→ **WORK TO BE COMPLETED**
Your job with the data below is to output exactly the lines from the one holding "(** ** Machine integers *)" down to the one holding "Definition in_u64 (z", both included, and no others.

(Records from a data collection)
================
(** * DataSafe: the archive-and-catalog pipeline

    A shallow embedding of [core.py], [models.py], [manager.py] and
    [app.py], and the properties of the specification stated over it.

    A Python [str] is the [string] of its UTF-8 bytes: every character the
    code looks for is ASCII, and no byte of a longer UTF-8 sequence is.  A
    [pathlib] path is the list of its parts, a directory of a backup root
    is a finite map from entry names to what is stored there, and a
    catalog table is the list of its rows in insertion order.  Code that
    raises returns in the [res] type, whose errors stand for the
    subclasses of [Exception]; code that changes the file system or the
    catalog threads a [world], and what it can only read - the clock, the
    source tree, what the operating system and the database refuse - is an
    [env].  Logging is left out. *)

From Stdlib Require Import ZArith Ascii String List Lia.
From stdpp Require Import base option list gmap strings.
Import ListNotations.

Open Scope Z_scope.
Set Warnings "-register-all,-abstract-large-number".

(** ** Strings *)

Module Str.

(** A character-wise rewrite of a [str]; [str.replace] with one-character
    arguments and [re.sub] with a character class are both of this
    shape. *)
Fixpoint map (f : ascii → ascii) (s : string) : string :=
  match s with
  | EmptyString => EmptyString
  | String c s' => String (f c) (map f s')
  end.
================
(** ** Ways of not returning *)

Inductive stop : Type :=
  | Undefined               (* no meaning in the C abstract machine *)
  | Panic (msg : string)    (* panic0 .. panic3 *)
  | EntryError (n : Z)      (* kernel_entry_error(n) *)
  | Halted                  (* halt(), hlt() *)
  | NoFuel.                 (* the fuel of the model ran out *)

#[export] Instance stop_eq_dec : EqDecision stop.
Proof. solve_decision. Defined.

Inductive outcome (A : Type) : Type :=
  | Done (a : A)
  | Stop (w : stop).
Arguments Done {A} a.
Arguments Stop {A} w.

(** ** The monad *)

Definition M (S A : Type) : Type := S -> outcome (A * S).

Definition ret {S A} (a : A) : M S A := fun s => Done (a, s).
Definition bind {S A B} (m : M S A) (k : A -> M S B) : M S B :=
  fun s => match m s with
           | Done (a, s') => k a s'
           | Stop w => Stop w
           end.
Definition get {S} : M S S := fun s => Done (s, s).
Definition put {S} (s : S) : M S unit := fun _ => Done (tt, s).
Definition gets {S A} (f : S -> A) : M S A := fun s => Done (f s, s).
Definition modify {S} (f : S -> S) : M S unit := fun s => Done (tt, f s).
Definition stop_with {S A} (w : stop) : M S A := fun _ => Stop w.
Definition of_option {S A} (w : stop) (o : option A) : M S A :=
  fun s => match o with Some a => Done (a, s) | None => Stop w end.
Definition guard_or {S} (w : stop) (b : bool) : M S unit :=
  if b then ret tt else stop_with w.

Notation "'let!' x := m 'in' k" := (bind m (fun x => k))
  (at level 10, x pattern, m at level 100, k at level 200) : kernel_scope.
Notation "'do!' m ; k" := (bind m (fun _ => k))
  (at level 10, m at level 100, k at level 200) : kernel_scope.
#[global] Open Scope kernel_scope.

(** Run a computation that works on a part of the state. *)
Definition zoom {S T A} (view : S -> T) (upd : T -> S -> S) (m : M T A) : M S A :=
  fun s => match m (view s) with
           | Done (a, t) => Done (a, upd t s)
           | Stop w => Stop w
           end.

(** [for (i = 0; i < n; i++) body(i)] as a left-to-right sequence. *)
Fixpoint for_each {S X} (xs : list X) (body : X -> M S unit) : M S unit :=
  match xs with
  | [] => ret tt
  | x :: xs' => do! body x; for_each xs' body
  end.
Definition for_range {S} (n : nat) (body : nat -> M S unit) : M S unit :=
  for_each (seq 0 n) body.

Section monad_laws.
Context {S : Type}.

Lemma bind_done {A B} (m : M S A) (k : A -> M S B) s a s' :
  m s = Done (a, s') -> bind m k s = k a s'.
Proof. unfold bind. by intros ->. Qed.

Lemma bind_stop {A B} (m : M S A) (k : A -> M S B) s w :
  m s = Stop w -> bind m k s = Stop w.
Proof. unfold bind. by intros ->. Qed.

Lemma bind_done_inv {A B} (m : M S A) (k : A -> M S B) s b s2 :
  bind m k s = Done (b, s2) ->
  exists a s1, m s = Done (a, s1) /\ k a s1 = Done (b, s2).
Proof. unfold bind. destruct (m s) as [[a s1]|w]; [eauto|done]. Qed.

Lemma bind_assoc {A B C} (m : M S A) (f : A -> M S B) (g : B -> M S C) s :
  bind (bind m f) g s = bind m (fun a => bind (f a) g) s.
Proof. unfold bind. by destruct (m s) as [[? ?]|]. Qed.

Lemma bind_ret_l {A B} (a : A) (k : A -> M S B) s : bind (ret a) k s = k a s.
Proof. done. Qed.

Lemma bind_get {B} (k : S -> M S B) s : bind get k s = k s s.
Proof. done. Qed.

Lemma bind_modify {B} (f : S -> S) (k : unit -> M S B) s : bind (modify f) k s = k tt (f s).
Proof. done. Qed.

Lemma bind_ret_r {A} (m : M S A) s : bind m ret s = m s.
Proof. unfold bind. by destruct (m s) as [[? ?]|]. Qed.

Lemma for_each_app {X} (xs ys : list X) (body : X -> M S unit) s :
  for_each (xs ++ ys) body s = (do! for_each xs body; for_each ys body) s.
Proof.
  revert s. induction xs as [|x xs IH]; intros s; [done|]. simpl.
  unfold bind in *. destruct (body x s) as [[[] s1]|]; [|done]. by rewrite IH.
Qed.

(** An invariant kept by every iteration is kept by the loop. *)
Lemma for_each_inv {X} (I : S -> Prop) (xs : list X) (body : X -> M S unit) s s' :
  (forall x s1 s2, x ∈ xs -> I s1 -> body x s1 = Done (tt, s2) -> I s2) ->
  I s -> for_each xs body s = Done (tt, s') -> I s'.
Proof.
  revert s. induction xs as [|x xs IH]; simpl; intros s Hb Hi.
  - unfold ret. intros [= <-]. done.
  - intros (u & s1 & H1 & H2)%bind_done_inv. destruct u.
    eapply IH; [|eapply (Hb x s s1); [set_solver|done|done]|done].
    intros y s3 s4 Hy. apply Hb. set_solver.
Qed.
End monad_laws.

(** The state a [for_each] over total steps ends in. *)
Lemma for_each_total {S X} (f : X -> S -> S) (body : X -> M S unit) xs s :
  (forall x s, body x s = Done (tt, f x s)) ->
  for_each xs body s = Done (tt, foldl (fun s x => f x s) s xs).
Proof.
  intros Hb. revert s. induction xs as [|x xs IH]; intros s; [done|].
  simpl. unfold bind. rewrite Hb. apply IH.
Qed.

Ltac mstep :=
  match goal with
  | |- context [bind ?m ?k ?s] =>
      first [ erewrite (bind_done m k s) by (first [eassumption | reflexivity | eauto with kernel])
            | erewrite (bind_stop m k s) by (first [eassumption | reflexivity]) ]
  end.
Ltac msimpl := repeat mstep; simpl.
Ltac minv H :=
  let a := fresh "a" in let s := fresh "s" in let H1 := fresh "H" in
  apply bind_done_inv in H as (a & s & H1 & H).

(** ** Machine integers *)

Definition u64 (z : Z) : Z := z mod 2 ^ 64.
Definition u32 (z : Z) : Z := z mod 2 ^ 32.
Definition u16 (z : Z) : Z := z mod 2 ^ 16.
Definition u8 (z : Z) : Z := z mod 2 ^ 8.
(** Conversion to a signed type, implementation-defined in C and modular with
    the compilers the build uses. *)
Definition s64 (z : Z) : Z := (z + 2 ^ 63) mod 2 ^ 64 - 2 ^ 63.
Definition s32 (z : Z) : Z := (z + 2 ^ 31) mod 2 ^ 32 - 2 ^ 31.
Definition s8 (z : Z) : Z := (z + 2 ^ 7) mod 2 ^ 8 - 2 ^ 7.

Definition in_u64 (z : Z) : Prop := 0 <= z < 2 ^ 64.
================
→ **WRITTEN SOLUTION**
(** ** Machine integers *)

Definition u64 (z : Z) : Z := z mod 2 ^ 64.
Definition u32 (z : Z) : Z := z mod 2 ^ 32.
Definition u16 (z : Z) : Z := z mod 2 ^ 16.
Definition u8 (z : Z) : Z := z mod 2 ^ 8.
(** Conversion to a signed type, implementation-defined in C and modular with
    the compilers the build uses. *)
Definition s64 (z : Z) : Z := (z + 2 ^ 63) mod 2 ^ 64 - 2 ^ 63.
Definition s32 (z : Z) : Z := (z + 2 ^ 31) mod 2 ^ 32 - 2 ^ 31.
Definition s8 (z : Z) : Z := (z + 2 ^ 7) mod 2 ^ 8 - 2 ^ 7.

Definition in_u64 (z : Z) : Prop := 0 <= z < 2 ^ 64.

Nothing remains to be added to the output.